Esta semana foi comemorado o Dia do
Irmão. O dia todo as pessoas postaram no Facebook frases e fotos acompanhadas
dos irmãos, revelando os momentos fraternos e felizes que passaram juntos.
Por vontade do destino eu não pude fazer o
mesmo, apesar de minha mãe ter engravidado três vezes, eu sou o único filho vivo,
mas mesmo assim eu tenho um momento junto à minha irmãzinha que gostaria de
compartilhar.
Eu ainda era pequeno, apenas cinco anos e
meio, mas me lembro de tudo como se tivesse acontecido ontem. Minha mãe estava
no banho quando começou a hemorragia, corremos para o hospital e a cesariana
foi realizada. Nasceu uma bela menina, Suéllen, de sete meses e meio e alguns
problemas respiratórios.
Três dias depois do nascimento, incubada
e após muita falta de ar, ela nos deixou e levou com ela a oportunidade de eu
ter alguém para crescer junto a mim, me deixando sozinho.
A primeira vez que a vi ela já estava
sem vida deitada no necrotério do hospital para ser preparada para o funeral.

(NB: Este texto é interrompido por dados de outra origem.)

(** * change-propagation: rule compiler, rule dispatch and Kafka factory

    A shallow embedding of [rule.js] (the match compiler, the retry-condition
    compiler and the [Rule] class), of [kafka_factory.js] (the
    [GuaranteedProducer] and the [KafkaFactory] with its settings and
    getters) and of [sys/purge.js] (the purge service), with the properties
    the specification states about them and further properties of the code.

    JavaScript data is embedded as the inductive [value]; functions that can
    throw return an [outcome]; objects that the code mutates (the pending map
    of the producer, the binder object filled in by the match compiler) are
    threaded explicitly. *)

From Stdlib Require Import ZArith String Ascii List Bool Lia.
From Stdlib Require Import DecimalString DecimalZ DecimalPos DecimalN.
From stdpp Require Import base option list strings gmap.
Import ListNotations.

Set Warnings "-register-all".

Local Open Scope string_scope.
Local Open Scope Z_scope.

(** ** JavaScript values, as far as configuration and events use them *)

Module JS.
(** With a time of day given in UTC the step rule raises TypeError although
    5000 steps are taken. *)
Lemma step_rule_table_witness :
  (check_step_progress tunde tracking_utc example_world).1 = Raise TypeError.
Proof.
  destruct (step_rule_table tunde tracking_utc example_world) as (Hraise & _).
  apply Hraise. split; [reflexivity|discriminate].
Defined.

Ela parecia uma boneca descansando o sono dos justos, uma verdadeira anjinha do
Senhor. Fiz um carinho inocente no rosto da irmãzinha que jamais veria
novamente e que nem iria brincar com a bola que eu havia comprado para dar a ela
de presente quando chegasse em casa.
Minha mãe ainda estava internada e nem
pode se despedir, eram duas perdas em menos de um ano (um aborto e agora a
bebê). O velório foi na casa de minha avó paterna e de lá seguimos para o
cemitério. Um caixãozinho branco levando dentro a minha provável companheira de
travessuras, a menininha que eu iria defender dos marmanjões mal intencionados,
a culpada de todas as minhas artes, a pessoinha que eu iria brigar por causa de
um ou outro brinquedo, mas que depois de alguns segundos estaria novamente
brincando e sorrindo ao meu lado.
Tudo isso já passou e nesses vinte e
quatro anos de sua chegada e partida eu, às vezes, me pergunto como seria se a
Suellen estivesse aqui conosco. Será que teríamos os mesmos gostos, seríamos
amigos e teríamos as mesmas oportunidades? Isso ninguém poderá saber.
Por muitas vezes me perguntaram como é
não ter irmãos, se é legal ser filho único, mas sempre respondi que eu tive uma
irmã e que ela havia morrido bebê. No entanto, não sei explicar como é a
sensação de ter e ser um irmão ou dividir o colo dos nossos pais.
A todos os irmãos eu deixo minhas
felicitações. Aos que perderam seus irmãos eu deixo um conforto amigo e confissão
de que compartilho da mesma dor neste dia.